Caos al Pronto Soccorso del Martini: aggredisce i sanitari e tenta di sfilare la pistola alla guardia giurata
Un 26enne in stato di forte agitazione ha dato in escandescenze tra le corsie, lanciando oggetti e provando poi a strappare l'arma d'ordinanza al vigilante. Bloccato dai poliziotti, è stato arrestato
TORINO – Momenti di forte tensione e paura si sono vissuti nei giorni scorsi all’interno del Pronto Soccorso dell’ospedale Martini di Torino, in via Tofane. Un cittadino marocchino di 26 anni è stato tratto in arresto dagli agenti della Polizia di Stato con l’accusa di lesioni a pubblico ufficiale e denunciato in stato di libertà per interruzione di pubblico servizio.
L’allarme è scattato a seguito di una chiamata alla Centrale Operativa che segnalava la presenza di un paziente in forte stato di agitazione, intento a minacciare e aggredire verbalmente il personale medico e infermieristico in servizio.
L’aggressione ai medici e il lancio di oggetti
All’arrivo dei poliziotti del Commissariato di P.S. “San Paolo”, il giovane – che era stato preso in carico dai sanitari per le cure del caso – ha continuato a mantenere un atteggiamento estremamente violento. Nel tentativo di divincolarsi dalla barella, il 26enne ha cercato di strapparsi i dispositivi medici che gli erano stati applicati, scagliandosi contro gli operatori presenti anche con il lancio di alcuni oggetti e rendendo necessario l’intervento di più persone per contenere la sua furia.
Il tentativo di disarmare la guardia giurata
La situazione è poi definitivamente precipitata quando il giovane è stato scortato all’esterno della sala emergenze. In quel momento, dopo aver minacciato i presenti urlando di voler prendere una pistola, si è scagliato contro la guardia giurata in servizio presso il nosocomio, afferrando l’arma d’ordinanza riposta nella fondina nel tentativo di estrarla.
Ne è nata una rapida e concitata colluttazione, durante la quale il vigilante è riuscito a opporre resistenza, mantenendo il controllo della pistola e impedendo che il 26enne se ne impossessasse.
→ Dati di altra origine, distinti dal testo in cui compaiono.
(** A load that finds no row. *)
Definition is_empty_load (e : event) : bool :=
  match e with
  | Load src => finds_no_row src
  | _ => false
  end.

(** The four attributes of the request are all truthy. *)
Definition complete (q : query) : bool :=
  ToBoolean (usage q) && ToBoolean (audience q)
  && ToBoolean (density q) && ToBoolean (tone q).

(** The query that the handler reads from a request body. *)
Definition query_of (req_body : option query) : query :=
  default (Query VUndefined VUndefined VUndefined VUndefined) req_body.

(** The properties of a rule that a response shows. *)
Definition output_fields : list js_string :=
  [str "rule_id"; str "font_style"; str "weight"; str "spacing"].

(** The text is made of decimal digits only. *)
Definition all_digits (s : js_string) : bool := forallb is_digit s.

(** What the handler answers to a request when the array that
    [selectRule] reads holds [rules]. *)
Definition response_for (req_body : option query) (rules : list Rule)
  : response :=
  let q := query_of req_body in
  if complete q then
    match choose q rules with
    | SRule r =>
        Response 200
          (json_object
             [(str "rule_id", get r (str "rule_id"));
              (str "font_style", get r (str "font_style"));
              (str "weight", get r (str "weight"));
              (str "spacing", get r (str "spacing"))])
    | SNull | SUndefined =>
        Response 404
          (json_object [(str "error", VString missing_rule_message)])
    end
  else
    Response 400
      (json_object
         [(str "error",
           VString
             (str "Missing required fields: usage, audience, density, tone"))]).

(** The rule is the rule of a row of a sheet. *)
Definition from_row (r : Rule) : Prop :=
  exists headers cells, r = mapRowToRule headers cells.

(** Both modules name an array, and every rule of either array is the
    rule of a row. *)
Definition rules_from_rows (st : state) : Prop :=
  well_formed st
  /\ Forall from_row (snapshot st)
  /\ Forall from_row (loaded st).

(** The text does not begin with white space. *)
Definition starts_clean (s : js_string) : Prop :=
  match s with
  | c :: _ => is_white_space c = false
  | [] => True
  end.

(** The rules that a response holds: those of its data rows, read with
    its header row. *)
Definition rules_of (values : option (list row)) : list Rule :=
  match default [] values with
  | [] => []
  | header :: dataRows => loadedRules (normalize_headers header) dataRows
  end.

(** The cycle finds more rules than a call takes arguments. *)
Definition overflows (src : source) : bool :=
  match client src, fetch src with
  | Return _, Return values =>
      negb (N.of_nat (length (rules_of values)) <=? max_arguments src)%N
  | _, _ => false
  end.

(** The state when the array that [loadRules] fills has been emptied. *)
Definition emptied (st : state) : state :=
  State (<[loader_rules st := []]> (heap st)) (loader_rules st)
    (engine_rules st).

(** A cycle that finds the first row of the example only. *)
Definition smaller_source : source :=
  Source (Return tt) (Return (Some [example_header; example_row_R1]))
    example_max_arguments.

(** A cell text that is a whole number written in digits only, below
    [2 ^ 53]: every such number is a value of [Number]. *)
Definition is_whole_text (s : js_string) : bool :=
  negb (bool_decide (s = [])) && all_digits s
  && (digits_value s <? 2 ^ 53)%Z.


(** * The model on concrete inputs *)

Example trim_both_ends : trim (str "  ab c  ") = str "ab c".
Proof. reflexivity. Qed.

Example number_of_integer_text : StringToNumber (str "100") = 100%float.
Proof. vm_compute. reflexivity. Qed.

Example number_of_decimal_text : StringToNumber (str " 10.5 ") = 10.5%float.
Proof. vm_compute. reflexivity. Qed.

Example number_of_rounded_text :
  StringToNumber (str "0.1") = 0x1.999999999999ap-4%float.
Proof. vm_compute. reflexivity. Qed.

Example number_of_hexadecimal_text : StringToNumber (str "0x1F") = 31%float.
Proof. vm_compute. reflexivity. Qed.

Example number_of_empty_text : StringToNumber [] = 0%float.
Proof. reflexivity. Qed.

Example number_of_other_text : StringToNumber (str "abc") = nan.
Proof. vm_compute. reflexivity. Qed.
(** C9.  A request whose [timestamp] is 0 is rejected with HTTP 400
    "Missing data" and leaves the tables as they were; more generally the
    test of line 70 rejects a request exactly when [room_name] or
    [device_id] is the empty string, [timestamp] is 0 or [routers] is the
    empty list, and no other path of the handler answers 400. *)
Theorem C9_zero_timestamp_is_missing_data (data : MeasurementData.t) (db : Db) :
  (MeasurementData.timestamp data = 0 ->
   add_measurement data db = (inl (HTTPException 400 "Missing data"), db))
  /\ (missing_data data <->
      add_measurement data db = (inl (HTTPException 400 "Missing data"), db))
  /\ (forall detail db',
        add_measurement data db = (inl (HTTPException 400 detail), db') ->
        missing_data data).
Proof.
  assert (Hrej : missing_data data ->
    add_measurement data db = (inl (HTTPException 400 "Missing data"), db)).
  { intros Hm. apply missing_data_check in Hm.
    unfold add_measurement. now rewrite Hm. }
  assert (Honly : forall detail db',
    add_measurement data db = (inl (HTTPException 400 detail), db') ->
    missing_data data).
  { intros detail db'. unfold add_measurement.
    destruct (_ || _) eqn:Hc; [intros _; now apply missing_data_check|].
    unfold sbind, query_room_by_name, query_measurement, utcfromtimestamp.
    destruct (find _ (rooms db)) as [room|]; simpl;
      (destruct (_ && _); cbn [sret sraise];
       [|intros H; discriminate]);
      (destruct (find _ _); cbn [sraise];
       [intros H; discriminate|]);
      (destruct (add_routers _ _ _ _) as [[e|pending] db1] eqn:Ha;
       [apply add_routers_raises in Ha; subst; intros H; discriminate|]);
      (destruct (commit None pending db1) as [[e|[]] db2] eqn:Hk;
       [apply commit_raises in Hk; destruct Hk; subst; intros H; discriminate
       |unfold sret; intros H; discriminate]). }
  split; [|split].
  - intros Hz. apply Hrej. unfold missing_data. auto.
  - split; [apply Hrej | apply Honly].
  - exact Honly.
Qed.

Lemma utcfromtimestamp_datetime (t : Z) (db : Db) :
  is_datetime t -> utcfromtimestamp t db = (inr t, db).
Proof.
  unfold is_datetime, utcfromtimestamp. intros [Hlo Hhi].
  apply Z.leb_le in Hlo, Hhi. now rewrite Hlo, Hhi.
Qed.





Lemma C9_zero_timestamp_is_missing_data_witness :
  add_measurement epoch_sample two_rooms
  = (inl (HTTPException 400 "Missing data"), two_rooms).
Proof.
  apply (proj1 (C9_zero_timestamp_is_missing_data epoch_sample two_rooms)).
  reflexivity.
Defined.

(** ** Properties of handler computations *)

Section Computations.
Context {A B : Type}.

Lemma trace_bind (m : M A) (f : A -> M B) :
  trace (bind m f)
  = trace m ++ match outcome m with
               | inl _ => []
               | inr a => trace (f a)
               end.
Proof.
  destruct m as [t [e|a]]; simpl.
  - now rewrite app_nil_r.
  - now destruct (f a).
Qed.

Lemma bind_returns (m : M A) (f : A -> M B) (tr : list call) (b : B) :
  bind m f = (tr, inr b) ->
  exists t1 a t2, m = (t1, inr a) /\ f a = (t2, inr b) /\ tr = t1 ++ t2.
Proof.
  destruct m as [t1 [e|a]]; simpl; [discriminate|].
  destruct (f a) as [t2 r] eqn:Hf. intros H. inversion H; subst.
  now exists t1, a, t2.
Qed.

Lemma invoke_returns (c : call) (r : exn + A) (tr : list call) (a : A) :
  invoke c r = (tr, inr a) -> tr = [c] /\ r = inr a.
Proof. unfold invoke. intros H. now inversion H. Qed.

Lemma lift_returns (r : exn + A) (tr : list call) (a : A) :
  lift r = (tr, inr a) -> tr = [] /\ r = inr a.
Proof. unfold lift. intros H. now inversion H. Qed.

Lemma ret_returns (x : A) (tr : list call) (a : A) :
  ret x = (tr, inr a) -> tr = [] /\ x = a.
Proof. unfold ret. intros H. now inversion H. Qed.
End Computations.

Lemma filter_all {A} (p : A -> bool) (l : list A) :
  Forall (fun x => p x = true) l -> filter p l = l.
Proof.
  induction 1 as [|x l Hx _ IH]; simpl; [reflexivity|].
  now rewrite Hx, IH.
Qed.

Lemma filter_none {A} (p : A -> bool) (l : list A) :
  Forall (fun x => p x = false) l -> filter p l = [].
Proof.
  induction 1 as [|x l Hx _ IH]; simpl; [reflexivity|].
  now rewrite Hx.
Qed.

(** Goals of the form [Forall P (trace m)], by following the structure of
    the computation [m]. *)
Ltac trace_step :=
  match goal with
  | |- Forall _ [] => constructor
  | |- Forall _ (_ :: _) => constructor; [reflexivity|]
  | |- Forall _ (_ ++ _) => apply Forall_app; split
  | |- Forall _ (trace (bind _ _)) => rewrite trace_bind
  | |- Forall _ (trace (invoke _ _)) => unfold invoke; simpl
  | |- Forall _ (trace (ret _)) => constructor
  | |- Forall _ (trace (raise _)) => constructor
  | |- Forall _ (trace (lift _)) => constructor
  | |- Forall _ (match outcome ?m with _ => _ end) => destruct (outcome m)
  | |- Forall _ (trace (if ?b then _ else _)) => destruct b
  | |- Forall _ (trace (match ?x with _ => _ end)) => destruct x
  | |- Forall _ (trace (let (_, _) := ?x in _)) => destruct x
  | |- Forall _ (trace _) => assumption
  end.

Ltac trace_tac := repeat trace_step.

Section PredictRoomFacts.
Context (U : Utils).

Lemma filter_rooms_trace data rec rooms :
  Forall (fun c => is_downstream_call c = false)
         (trace (filter_rooms U data rec rooms)).
Proof. unfold filter_rooms. trace_tac. Qed.

Lemma training_data_trace data db :
  Forall (fun c => is_downstream_call c = false)
         (trace (training_data U data db)).
Proof.
  unfold training_data. pose proof (filter_rooms_trace data) as Hf.
  trace_tac; apply Hf.
Qed.

Lemma downstream_of_classifier (c : call) :
  is_downstream_call c = false -> is_classifier_call c = false.
Proof. destruct c; simpl; congruence. Qed.
(** ** searchreply.h: [SearchReply::Hit] *)

(** Conversion into [int32_t]. *)
Definition to_int32 (z : Z) : Z := (z + 2 ^ 31) mod 2 ^ 32 - 2 ^ 31.

Module Hit.
Section WithTypes.
(** [document::GlobalId] and [search::HitRank] (not under src/) and the
    values their initialisers [gid()] and [metric(0)] give. *)
Variables (GlobalId HitRank : Type) (gid_default : GlobalId) (metric_zero : HitRank).

Record Hit : Type := mkHit {
  gid : GlobalId;
  metric : HitRank;
  path : Z;               (* uint32_t *)
  _distributionKey : Z    (* int32_t *)
}.

(** [Hit() : gid(), metric(0), path(0), _distributionKey(0)] *)
Definition Hit_default : Hit := mkHit gid_default metric_zero 0 0.

(** [void setDistributionKey(uint32_t key) { _distributionKey = key; }] *)
Definition setDistributionKey (key : Z) (h : Hit) : Hit :=
  mkHit (gid h) (metric h) (path h) (to_int32 (wrap32 key)).

(** [uint32_t getDistributionKey() const { return _distributionKey; }] *)
Definition getDistributionKey (h : Hit) : Z := wrap32 (_distributionKey h).
End WithTypes.
End Hit.

(** ** Coverage operations, by the field they write *)

Inductive CoverageField : Type :=
| FieldCovered | FieldActive | FieldSoonActive
| FieldDegradeReason | FieldNodesQueried | FieldNodesReplied.

Definition written_field (op : SearchReply.CoverageOp) : CoverageField :=
  match op with
  | SearchReply.OpSetCovered _ => FieldCovered
  | SearchReply.OpSetActive _ => FieldActive
  | SearchReply.OpSetSoonActive _ => FieldSoonActive
  | SearchReply.OpSetDegradeReason _ => FieldDegradeReason
  | SearchReply.OpSetNodesQueried _ => FieldNodesQueried
  | SearchReply.OpSetNodesReplied _ => FieldNodesReplied
  | SearchReply.OpDegradeMatchPhase => FieldDegradeReason
  | SearchReply.OpDegradeTimeout => FieldDegradeReason
  | SearchReply.OpDegradeAdaptiveTimeout => FieldDegradeReason
  end.

Definition is_degrade (op : SearchReply.CoverageOp) : bool :=
  match op with
  | SearchReply.OpDegradeMatchPhase
  | SearchReply.OpDegradeTimeout
  | SearchReply.OpDegradeAdaptiveTimeout => true
  | _ => false
  end.

(** The flag a degrade operation ors into the mask. *)
Definition degrade_flag (op : SearchReply.CoverageOp) : Z :=
  match op with
  | SearchReply.OpDegradeMatchPhase => SearchReply.MATCH_PHASE
  | SearchReply.OpDegradeTimeout => SearchReply.TIMEOUT
  | SearchReply.OpDegradeAdaptiveTimeout => SearchReply.ADAPTIVE_TIMEOUT
  | _ => 0
  end.

(** A chain of calls [c.op1().op2()...], leftmost first. *)
Definition apply_ops (ops : list SearchReply.CoverageOp) (c : SearchReply.Coverage)
  : SearchReply.Coverage :=
  fold_left (fun acc op => SearchReply.apply_op op acc) ops c.

Definition read_field (f : CoverageField) (c : SearchReply.Coverage) : Z :=
  match f with
  | FieldCovered => SearchReply.getCovered c
  | FieldActive => SearchReply.getActive c
  | FieldSoonActive => SearchReply.getSoonActive c
  | FieldDegradeReason => SearchReply.getDegradeReason c
  | FieldNodesQueried => SearchReply.getNodesQueried c
  | FieldNodesReplied => SearchReply.getNodesReplied c
  end.

Definition is_setter (op : SearchReply.CoverageOp) : bool := negb (is_degrade op).

(** The width of a field and the value a setter is called with. *)
Definition field_width (f : CoverageField) : Z :=
  match f with
  | FieldCovered | FieldActive | FieldSoonActive => 64
  | FieldDegradeReason => 32
  | FieldNodesQueried | FieldNodesReplied => 16
  end.

Definition setter_argument (op : SearchReply.CoverageOp) : Z :=
  match op with
  | SearchReply.OpSetCovered v | SearchReply.OpSetActive v
  | SearchReply.OpSetSoonActive v | SearchReply.OpSetDegradeReason v
  | SearchReply.OpSetNodesQueried v | SearchReply.OpSetNodesReplied v => v
  | _ => 0
  end.

Definition is_degradeTimeout (op : SearchReply.CoverageOp) : bool :=
  match op with
  | SearchReply.OpDegradeTimeout => true
  | _ => false
  end.

Definition is_degradeMatchPhase (op : SearchReply.CoverageOp) : bool :=
  match op with
  | SearchReply.OpDegradeMatchPhase => true
  | _ => false
  end.

Definition is_degradeAdaptiveTimeout (op : SearchReply.CoverageOp) : bool :=
  match op with
  | SearchReply.OpDegradeAdaptiveTimeout => true
  | _ => false
  end.

(** ** proto_rpc_adapter.cpp: the constructor's method table *)

(** The three member functions handed to [FRT_METHOD]. *)
Inductive MethodHandler : Type :=
| Handler_rpc_search
| Handler_rpc_getDocsums
| Handler_rpc_ping.

(** Modelled from the spec: what [FRT_ReflectionBuilder] (fnet, not under
    src/) records for a remote-callable method: its name, the type strings of
    its parameters and return values, its handler and its documentation.
    [DefineMethod] starts a method; [MethodDesc], [ParamDesc] and [ReturnDesc]
    document the method started last.  The builder holds the methods most
    recent first. *)
Record FRT_Method : Type := mkMethod {
  method_name : string;
  method_paramSpec : string;
  method_returnSpec : string;
  method_handler : MethodHandler;
  method_desc : string;
  method_params : list (string * string);
  method_returns : list (string * string)
}.

Definition FRT_ReflectionBuilder : Type := list FRT_Method.

Definition DefineMethod (name paramSpec returnSpec : string) (handler : MethodHandler)
           (rb : FRT_ReflectionBuilder) : FRT_ReflectionBuilder :=
  mkMethod name paramSpec returnSpec handler "" [] [] :: rb.

Definition MethodDesc (desc : string) (rb : FRT_ReflectionBuilder)
  : FRT_ReflectionBuilder :=
  match rb with
  | m :: rest =>
      mkMethod (method_name m) (method_paramSpec m) (method_returnSpec m)
               (method_handler m) desc (method_params m) (method_returns m) :: rest
  | [] => []
  end.

Definition ParamDesc (name desc : string) (rb : FRT_ReflectionBuilder)
  : FRT_ReflectionBuilder :=
  match rb with
  | m :: rest =>
      mkMethod (method_name m) (method_paramSpec m) (method_returnSpec m)
               (method_handler m) (method_desc m)
               (method_params m ++ [(name, desc)]) (method_returns m) :: rest
  | [] => []
  end.
Lemma log_failure_raises (stk : list Frame) (msg : PyVal) (st : St) :
  test_stack stk = false ->
  exists e, log_failure stk msg st = (st, Exn e) /\
    (e = IndexError "list index out of range" \/
     e = TypeError "'NoneType' object is not subscriptable").
Proof.
  intros H.
  destruct (trace_loop_fails (skipn 3 stk) "" [] H eq_refl) as (e & He & Hk).
  exists e. unfold log_failure. rewrite He. auto.
Qed.

(** [log_failure] either appends exactly one record (when the walk from
    [inspect.stack()[3]] meets a test-marked or site-packages frame, every
    frame read having its source) or raises [IndexError] (stack exhausted)
    or [TypeError] (a frame without source) and leaves the state as it was. *)
Theorem log_failure_outcomes (stk : list Frame) (msg : PyVal) (st : St) :
  (test_stack stk = true ->
     log_failure stk msg st = (append_failure stk msg st, Ret tt)) /\
  (test_stack stk = false ->
     exists e, log_failure stk msg st = (st, Exn e) /\
       (e = IndexError "list index out of range" \/
        e = TypeError "'NoneType' object is not subscriptable")).
Proof.
  split; [apply log_failure_appends | apply log_failure_raises].
Qed.

(** Outside a test (the walk of [log_failure] fails) and outside Strict
    Mode, an assertion failure caught by the wrapper or by [check] is
    replaced by the non-assertion exception [log_failure] raises; nothing is
    logged, and [check] keeps its configured message, which is not reset. *)
Theorem soft_failure_outside_test {A B} (stk : list Frame) (func : A -> M B) (args : A)
    (body : M B) (st st1 : St) (e : Exc) :
  test_stack stk = false -> is_assertion e = true -> stop_on_fail st1 = false ->
  (func args st = (st1, Exn e) ->
     exists e', check_func func stk args st = (st1, Exn e') /\ is_assertion e' = false) /\
  (body st = (st1, Exn e) ->
     exists e', with_check stk body st = (st1, Exn e') /\ is_assertion e' = false).
Proof.
  intros Hstk Ha Hs. split; intros H.
  - unfold check_func. rewrite H, Ha, Hs.
    destruct (log_failure_raises stk (VExc e) st1 Hstk) as (e' & He & Hk).
    exists e'. unfold bind. rewrite He.
    split; [reflexivity|]. destruct Hk as [-> | ->]; reflexivity.
  - unfold with_check, with_obj, check_exit, bind, ret. rewrite H, Ha, Hs.
    destruct (log_failure_raises stk
                (if negb (is_none (check_msg st1)) then check_msg st1 else exc_val (Some e))
                st1 Hstk) as (e' & He & Hk).
    exists e'. rewrite He.
    split; [reflexivity|]. destruct Hk as [-> | ->]; reflexivity.
Qed.

Lemma assert_call_result (stk : list Frame) (cond : bool) (msg : string) (st : St) :
  assert_call (stk, cond, msg) st =
    if cond then (st, Ret true)
    else if stop_on_fail st then (st, Exn (AssertionError msg))
    else (log_failure stk (VExc (AssertionError msg)) ;;; ret false) st.
Proof. unfold assert_call, check_func, py_assert. destruct cond; reflexivity. Qed.
(** ** The Redis client *)

(** The commands the driver sends. *)
Inductive Cmd : Type :=
| CmdSetEx (key value : string) (expiration : Z)
| CmdDel (keys : list string).

#[global] Instance Cmd_eq_dec : EqDecision Cmd.
Proof. solve_decision. Defined.

(** What the server answers to one SCAN command of an iteration: a page of
    keys, or a failure. *)
Inductive ScanReply : Type :=
| ScanPage (keys : list string)
| ScanFail (e : error).

(** ** Heartbeat goroutines *)

(** The control state of one [heartBeat] goroutine.  In [HBSelect] the
    goroutine is blocked in its [select], on the ticker it created and on
    the [Done] channel of the context it read from the driver when it
    entered the [select]. *)
Inductive HeartBeat : Type :=
| HBSpawned
| HBSelect (period : Z) (done : nat)
| HBReturned
| HBPanicked (reason : string).

#[global] Instance HeartBeat_eq_dec : EqDecision HeartBeat.
Proof. solve_decision. Defined.

(** ** The world around the driver *)

Record World : Type := {
  (** live keys of the server: value and time to live in seconds *)
  kv : gmap string (string * Z);
  (** fate of the coming write commands, in order: [Some e] fails with [e];
      once the list is used up every command succeeds *)
  faults : list (option error);
  (** every write command sent so far, oldest first *)
  cmds : list Cmd;
  (** the replies of the server to the successive SCAN commands of a scan
      with the given pattern, up to the reply that carries cursor 0; a scan
      the server never ends has no list here *)
  scans : string -> list ScanReply;
  (** contexts whose cancel function has been called *)
  cancelled : gset nat;
  (** the next context [context.WithCancel] hands out *)
  next_ctx : nat;
  (** [Errorf] calls so far, oldest first *)
  logs : list LogEntry;
  (** the goroutines started by [go rd.heartBeat()], oldest first *)
  goroutines : list HeartBeat;
}.

Definition set_redis (k : gmap string (string * Z)) (f : list (option error))
    (cs : list Cmd) (w : World) : World :=
  {| kv := k; faults := f; cmds := cs; scans := scans w;
     cancelled := cancelled w; next_ctx := next_ctx w; logs := logs w;
     goroutines := goroutines w |}.

Definition set_contexts (cs : gset nat) (n : nat) (w : World) : World :=
  {| kv := kv w; faults := faults w; cmds := cmds w; scans := scans w;
     cancelled := cs; next_ctx := n; logs := logs w;
     goroutines := goroutines w |}.

Definition set_logs (l : list LogEntry) (w : World) : World :=
  {| kv := kv w; faults := faults w; cmds := cmds w; scans := scans w;
     cancelled := cancelled w; next_ctx := next_ctx w; logs := l;
     goroutines := goroutines w |}.

Definition set_goroutines (g : list HeartBeat) (w : World) : World :=
  {| kv := kv w; faults := faults w; cmds := cmds w; scans := scans w;
     cancelled := cancelled w; next_ctx := next_ctx w; logs := logs w;
     goroutines := g |}.

(** The fate of the next write command and the faults left after it. *)
Definition next_fault (w : World) : option error * list (option error) :=
  match faults w with
  | [] => (None, [])
  | f :: fs => (f, fs)
  end.

(** [formatSec] of the client library: the seconds a duration is sent as.
    The division truncates, and a positive duration below one second is
    sent as one second. *)
Definition formatSec (dur : Z) : Z :=
  if decide (0 < dur /\ dur < Second)%Z then 1%Z else Z.quot dur Second.

(** [c.SetEx(ctx, key, value, expiration).Err()]: the client sends
    SETEX key [formatSec expiration] value, and when the command succeeds
    the key holds [value] with that many seconds to live.  [cmds] records
    the call with the arguments the driver gave.  Whether the server takes
    the command, whatever its reason to turn it down, is the fault list's
    to say. *)
Definition SetEx (key value : string) (expiration : Z) (w : World)
    : option error * World :=
  let sent := cmds w ++ [CmdSetEx key value expiration] in
  match next_fault w with
  | (Some e, fs) => (Some e, set_redis (kv w) fs sent w)
  | (None, fs) =>
      (None,
       set_redis (<[key := (value, formatSec expiration)]> (kv w)) fs sent w)
  end.

(** [c.Del(ctx, keys...).Err()]: removing an absent key is not an error. *)
Definition Del (keys : list string) (w : World) : option error * World :=
  let sent := cmds w ++ [CmdDel keys] in
  match next_fault w with
  | (Some e, fs) => (Some e, set_redis (kv w) fs sent w)
  | (None, fs) =>
      (None, set_redis (foldr delete (kv w) keys) fs sent w)
  end.

(** [logger.Errorf(format, err)]. *)
Definition Errorf (l : Logger) (format : string) (e : error) (w : World)
    : World :=
  set_logs (logs w ++ [{| log_sink := l; log_format := format;
                          log_arg := e |}]) w.

(** [context.WithCancel(context.TODO())]: a context never seen before,
    with its cancel function. *)
Definition WithCancel (w : World) : nat * World :=
  (next_ctx w, set_contexts (cancelled w) (S (next_ctx w)) w).

(** Calling a cancel function; calling it again changes nothing. *)
Definition cancel (cx : nat) (w : World) : World :=
  set_contexts ({[cx]} ∪ cancelled w) (next_ctx w) w.

(** The context argument of the public methods. *)
Inductive Context : Type :=
| Background
| TODO
| CancelCtx (id : nat).

(** ** The driver *)

Record RedisDriver : Type := {
  c : nat;
  serviceName : string;
  nodeID : string;
  timeout : Z;
  logger : Logger;
  started : bool;
  runtimeCtx : option nat;
  runtimeCancel : option nat;
}.

Definition set_timeout (t : Z) (rd : RedisDriver) : RedisDriver :=
  {| c := c rd; serviceName := serviceName rd; nodeID := nodeID rd;
     timeout := t; logger := logger rd; started := started rd;
     runtimeCtx := runtimeCtx rd; runtimeCancel := runtimeCancel rd |}.

Definition set_logger (l : Logger) (rd : RedisDriver) : RedisDriver :=
  {| c := c rd; serviceName := serviceName rd; nodeID := nodeID rd;
     timeout := timeout rd; logger := l; started := started rd;
     runtimeCtx := runtimeCtx rd; runtimeCancel := runtimeCancel rd |}.

Definition set_identity (name id : string) (rd : RedisDriver) : RedisDriver :=
  {| c := c rd; serviceName := name; nodeID := id;
     timeout := timeout rd; logger := logger rd; started := started rd;
     runtimeCtx := runtimeCtx rd; runtimeCancel := runtimeCancel rd |}.

Definition set_started (b : bool) (rd : RedisDriver) : RedisDriver :=
  {| c := c rd; serviceName := serviceName rd; nodeID := nodeID rd;
     timeout := timeout rd; logger := logger rd; started := b;
     runtimeCtx := runtimeCtx rd; runtimeCancel := runtimeCancel rd |}.

Definition set_runtime (cx : option nat) (cf : option nat) (rd : RedisDriver)
    : RedisDriver :=
  {| c := c rd; serviceName := serviceName rd; nodeID := nodeID rd;
     timeout := timeout rd; logger := logger rd; started := started rd;
     runtimeCtx := cx; runtimeCancel := cf |}.

(** [NewDriver(redisClient)]. *)
Definition NewDriver (redisClient : nat) : RedisDriver :=
  {| c := redisClient; serviceName := ""; nodeID := "";
     timeout := redisDefaultTimeout; logger := StdLogger; started := false;
     runtimeCtx := None; runtimeCancel := None |}.

Definition NodeID (rd : RedisDriver) : string := nodeID rd.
Bloccato e condotto in Questura
Gli agenti di Polizia, intervenuti istantaneamente, hanno immobilizzato il giovane prima che la situazione potesse avere conseguenze ben più gravi. L’uomo è stato quindi accompagnato presso gli uffici della Questura per i rilievi di rito e, su disposizione dell’Autorità Giudiziaria, tratto in arresto e trasferito nelle camere di sicurezza del Commissariato San Paolo.
Trattandosi di un procedimento che versa nella fase delle indagini preliminari, nei confronti dell’indagato vige la presunzione di innocenza fino all’eventuale sentenza di condanna definitiva.